Каршин тяжело вздохнул:

— Слушай, ежели есть охота… Сказ длинный… Тебе первому… — После небольшого трудного молчания вновь заговорил: — Ты, наверно, плохо помнишь двадцать первый год. Страшная засуха. Даже семян не вернули. А с зимы двадцать второго пошло-поехало. Голод, тиф, мертвяков возили на кладбище как дрова, сани в окат грузили, веревкой увязывали. Жуткое дело. А тут еще всяких банд развелось, как блох у Полкана… Население грабят, большевиков да сельсоветчиков вырезают… Страшно, что делалось. Весна пришла — опять же сеять нечем, пахать не на чем, опять, одним словом, ложись и помирай. Но тут в самую распутицу — бумага из волости: государство выделяет бедноте семена, пришлите подводу с надежными людьми… Судили, рядили: кого послать? Меня да Устима Горобца выбрали. Мол, бедняки да опытные вояки. У кулака Самарцева истребовали добрых коней, подобрали бричку на железном ходу. Паша моя: «И я с вами! Может, в волости детишкам хоть рубашонки куплю, обносились до мослов…» Как ни отговаривал — настояла, стольниковская порода!

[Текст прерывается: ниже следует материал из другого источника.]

Lemma find_inode_None p s : find_inode p s = None ->
  forall i, 0 <= i < 128 -> used (node s i) <> 0 -> cstr (path (node s i)) <> cstr p.
Proof.
  intros E i Hi Hu He. pose proof (scan_None _ _ _ E i Hi) as Hn. cbv beta in Hn.
  by rewrite (proj2 (has_path_spec p (node s i)) (conj Hu He)) in Hn.
Qed.

Lemma alloc_inode_Some s i : alloc_inode s = Some i -> 0 <= i < 128 /\ used (node s i) = 0.
Proof.
  intros (Hi & Hu & _)%scan_Some. unfold MFS4_MAX_INODES in Hi. apply negb_true_iff, Fs.truth_false in Hu. split; [lia|done].
Qed.

Lemma find_inode_eq p s i : ok s -> 0 <= i < 128 -> used (node s i) <> 0 -> cstr (path (node s i)) = cstr p -> find_inode p s = Some i.
Proof.
  intros Hok Hi Hu Hp. apply scan_first; [unfold MFS4_MAX_INODES; lia|by apply has_path_spec|].
  intros j Hj. destruct (has_path p (node s j)) eqn:E; [|done]. apply has_path_spec in E as [Huj Hpj].
  assert (j = i) by (apply (ok_uniq s Hok); [lia|lia|done|done|congruence]). lia.
Qed.

Lemma is_link_spec id n : is_link id n = true <-> used n <> 0 /\ type n = MFS4_TYPE_FILE /\ inode_id n = id.
Proof. unfold is_link, truth. rewrite !andb_true_iff, negb_true_iff, Z.eqb_neq, !Z.eqb_eq. tauto. Qed.

(** A new inode in a free slot. *)
Lemma add_node_ok s i n nxt :
  ok s -> 0 <= i < 128 -> used (node s i) = 0 ->
  length (path n) = 64%nat -> length (target n) = 64%nat -> c_strlen (path n) < 64 -> c_strlen (target n) < 64 ->
  inode_id n < nxt -> next_inode_id s <= nxt ->
  (forall j, 0 <= j < 128 -> used (node s j) <> 0 -> cstr (path (node s j)) <> cstr (path n)) ->
  (forall j id, 0 <= j < 128 -> is_link id n = true -> is_link id (node s j) = true -> cstr (target n) = cstr (target (node s j))) ->
  ok (set_node i n (s <| next_inode_id := nxt |>)).
Proof.
  intros [L Str Fit Un Id Li] Hi Hu Hp Ht Hpf Htf Hid Hnx Hnew Hlk.
  assert (forall j, 0 <= j < 128 -> node (set_node i n (s <| next_inode_id := nxt |>)) j = if decide (i = j) then n else node s j) as E
    by (intros j Hj; refine (node_set i n (s <| next_inode_id := nxt |>) j L Hi _); lia).
  split.
  - cbn. by rewrite length_aset.
  - intros j Hj. rewrite E by done. case_decide; [done|by apply Str].
  - intros j Hj. rewrite E by done. case_decide; [done|by apply Fit].
  - intros j k Hj Hk. rewrite !E by done. repeat case_decide; subst; try done.
    + intros _ Huk He. by destruct (Hnew k Hk Huk).
    + intros Huj _ He. by destruct (Hnew j Hj Huj).
    + by apply Un.
  - intros j Hj. rewrite E by done. change (next_inode_id (set_node i n (s <| next_inode_id := nxt |>))) with nxt.
    case_decide; [done|]. intros Huj. specialize (Id j Hj Huj). lia.
  - intros j k id Hj Hk. rewrite !E by done. repeat case_decide; subst; try done.
    + intros G1 G2. by apply (Hlk k id).
    + intros G1 G2. symmetry. by apply (Hlk j id).
    + by apply Li.
Qed.

Lemma str_copy old new : length old = 64%nat -> c_strlen new < 64 ->
  length (c_strcpy old new MFS4_PATH_LEN) = 64%nat /\ cstr (c_strcpy old new MFS4_PATH_LEN) = cstr new /\
  c_strlen (c_strcpy old new MFS4_PATH_LEN) < 64.
Proof.
  intros Hl Hn. assert (cstr (c_strcpy old new MFS4_PATH_LEN) = cstr new) as E by (by apply cstr_strcpy_fits).
  split_and!; [|done|unfold c_strlen; by rewrite E]. rewrite length_c_strcpy; [done|done|by rewrite Hl].
Qed.

Lemma new_inode_ok s i ty p tgt ct mt :
  ok s -> alloc_inode s = Some i -> find_inode p s = None -> c_strlen p < 64 -> c_strlen tgt < 64 ->
  0 <= next_inode_id s < 2 ^ 32 - 1 -> ok (new_inode i ty p tgt ct mt s).
Proof.
  intros Hok (Hi & Hu)%alloc_inode_Some Hf Hp Ht Hn. unfold new_inode. rewrite u32_small by lia.
  destruct (ok_str s Hok i Hi) as [S1 S2]. destruct (str_copy _ p S1 Hp) as (P1 & P2 & P3).
  destruct (str_copy _ tgt S2 Ht) as (T1 & T2 & T3).
  apply add_node_ok; try done; try (simpl; lia).
  - intros j Hj Huj. simpl. rewrite P2. by apply (find_inode_None p s Hf).
  - intros j id Hj (_ & _ & <-)%is_link_spec (Huj & _ & He)%is_link_spec. simpl in He.
    pose proof (ok_id s Hok j Hj Huj). lia.
Qed.

Lemma used_zero_ok s i : ok s -> 0 <= i < 128 -> ok (set_node i ((node s i) <| used := 0 |>) s).
Proof.
  intros [L Str Fit Un Id Li] Hi.
  pose proof (fun j Hj => node_set i ((node s i) <| used := 0 |>) s j L Hi Hj) as E.
  split.
  - cbn. by rewrite length_aset.
  - intros j Hj. rewrite E by lia. case_decide; subst; by apply Str.
  - intros j Hj. rewrite E by lia. case_decide; [done|by apply Fit].
  - intros j k Hj Hk. rewrite !E by lia. repeat case_decide; try done. by apply Un.
  - intros j Hj. rewrite E by lia. case_decide; [done|by apply Id].
  - intros j k id Hj Hk. rewrite !E by lia. repeat case_decide; try done. by apply Li.
Qed.

Lemma fs_irrelevant_ok s f : ok s -> ok (s <| fs := f |>).
Proof. intros [? ? ? ? ? ?]. by split. Qed.

Lemma node_retarget id new (s : State) i :
  length (inodes s) = 128%nat -> 0 <= i < 128 ->
  node (s <| inodes := retarget id new <$> inodes s |>) i = retarget id new (node s i).
Proof.
  intros Hl Hi. unfold node, aget. simpl. apply list_lookup_total_fmap. lia.
Qed.

Lemma retarget_same id new n :
  used (retarget id new n) = used n /\ path (retarget id new n) = path n /\ inode_id (retarget id new n) = inode_id n /\
  type (retarget id new n) = type n.
Proof. unfold retarget. by destruct (is_link id n). Qed.

Lemma is_link_retarget id new k n : is_link k (retarget id new n) = is_link k n.
Proof. unfold is_link. by destruct (retarget_same id new n) as (-> & _ & -> & ->). Qed.

Lemma retarget_ok id new s : ok s -> c_strlen new < 64 -> ok (s <| inodes := retarget id new <$> inodes s |>).
Proof.
  intros [L Str Fit Un Id Li] Hn.
  assert (forall i, 0 <= i < 128 -> length (target (retarget id new (node s i))) = 64%nat /\
            (c_strlen (target (node s i)) < 64 -> c_strlen (target (retarget id new (node s i))) < 64) /\
            cstr (target (retarget id new (node s i))) = if is_link id (node s i) then cstr new else cstr (target (node s i))) as Ht.
  { intros i Hi. destruct (Str i Hi) as [_ S2]. destruct (str_copy _ new S2 Hn) as (T1 & T2 & T3).
    unfold retarget. by destruct (is_link id (node s i)). }
  pose proof (node_retarget id new s) as E.
  split.
  - cbn. by rewrite length_fmap.
  - intros i Hi. rewrite E by done. destruct (retarget_same id new (node s i)) as (_ & -> & _).
    split; [by apply Str|by apply Ht].
  - intros i Hi. rewrite E by done. destruct (retarget_same id new (node s i)) as (-> & -> & _).
    intros Hu. destruct (Fit i Hi Hu). split; [done|]. by apply Ht.
  - intros i j Hi Hj. rewrite !E by done. destruct (retarget_same id new (node s i)) as (-> & -> & _).
    destruct (retarget_same id new (node s j)) as (-> & -> & _). by apply Un.
  - intros i Hi. rewrite E by done. destruct (retarget_same id new (node s i)) as (-> & _ & -> & _). by apply Id.
  - intros i j k Hi Hj. rewrite !E by done. rewrite !is_link_retarget. intros H1 H2.
    destruct (Ht i Hi) as (_ & _ & ->), (Ht j Hj) as (_ & _ & ->).
    destruct (decide (k = id)) as [->|Hk]; [by rewrite H1, H2|].
    apply is_link_spec in H1 as G1, H2 as G2. destruct G1 as (_ & _ & G1), G2 as (_ & _ & G2).
    destruct (is_link id (node s i)) eqn:B1; [apply is_link_spec in B1 as (_ & _ & B1); congruence|].
    destruct (is_link id (node s j)) eqn:B2; [apply is_link_spec in B2 as (_ & _ & B2); congruence|].
    by apply (Li i j k).
Qed.

(** *** Operations *)

Inductive Op :=
  | Symlink (tick : Z) (link tgt : list Z)
  | Hardlink (tick : Z) (link orig : list Z)
  | Mkdir (tick : Z) (p : list Z)
  | Register (tick : Z) (p : list Z) (ty : Z)
  | Unlink (p : list Z)
  | Rename (tick : Z) (old new : list Z).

Поехали. В волость благополучно добрались. Получили там восемь мешков семенной пшенички, назад метимся ехать. Председатель волисполкома и спрашивает: «У вас, ребята, оружие-то есть?» Есть, говорим: «винт» да наган. «Мало, — говорит он. — Банды кругом орудуют. Возьмите под расписку ручной пулемет, на всякий случай. Неоценимое богатство, ребята, везете…»

Дали нам пулемет, и поехали мы назад. Как в воду глядел предисполкома! Отъехали мы верст десять и вдруг видим: на дальнем взлобке, в маревце апрельском вершники маячат, человек тридцать. Узрили нас и — аллюр — три креста! «Банда!» — шепчет Устим. А я и сам вижу, что банда. Потом-то узнали, что ее наш Самарцев навел, сообщил, с каким грузом будем ехать из волости.

Заворачиваем лошадей в обратную, вожжи и кнут — в руки Паше: гони, сколь есть мочи, а мы попугаем бандитов! Да разве уйдешь! Они верхами, налегке… Поджимают они нас, близятся, а совсем не решаются, потому как Устим из винтовки пуляет по ним, а я из пулемета короткими, экономлю, стало быть. Одного уж ссадили, в грязи валяется, а конь по степи мечется да ржет. Они в нас тоже из карабинов да обрезов шмаляют. Ну нас за мешками не вдруг зацепишь. Зато коня задели, крепко, видно, зацепили: захрапел и кувыркнулся под передок, едва не перевернулись. А второй стоит и дрожит весь, всхрапывает, кровь чуя. Кинул я на минуту пулемет, снял с барок постромки, Паше кричу: «Айда, мчи верхом в волость! Мы их тут попридержим пока!..» Скакать Паша умела: вспрыгнула на оставшегося меринка и аллюр — три креста. Да только шагах в ста и ее спешили, в коня попали. Прибежала назад вся в грязи: «Вместе помирать будем!.. Дай мне наган, Стахей!..» Наган я ей не дал, потому как с такого расстояния только патроны зазря тратить. Велел лежать за мешками, не высовываться. Бандиты тем временем спешились, лошадей отдали коноводам, и те увели их за бугорушку. Не рискнули, одним словом, лавой пойти против пулемета. Берут в кольцо нас, награбленных полушубков не жалеют, елозят пузами по грязи. Стреляют, правда, не густо, похоже, патронов маловато. А из обрезов вообще не стрельба, а трата: пуля фырчит, кувыркается в воздухе, за сажень от цели идет… Ну ползли, ползли они, а потом вскочили и молчком, по-волчьи, кинулись к бричке цепью. Тут я и чесанул по ним! Сразу уткнулись мордами в грязь.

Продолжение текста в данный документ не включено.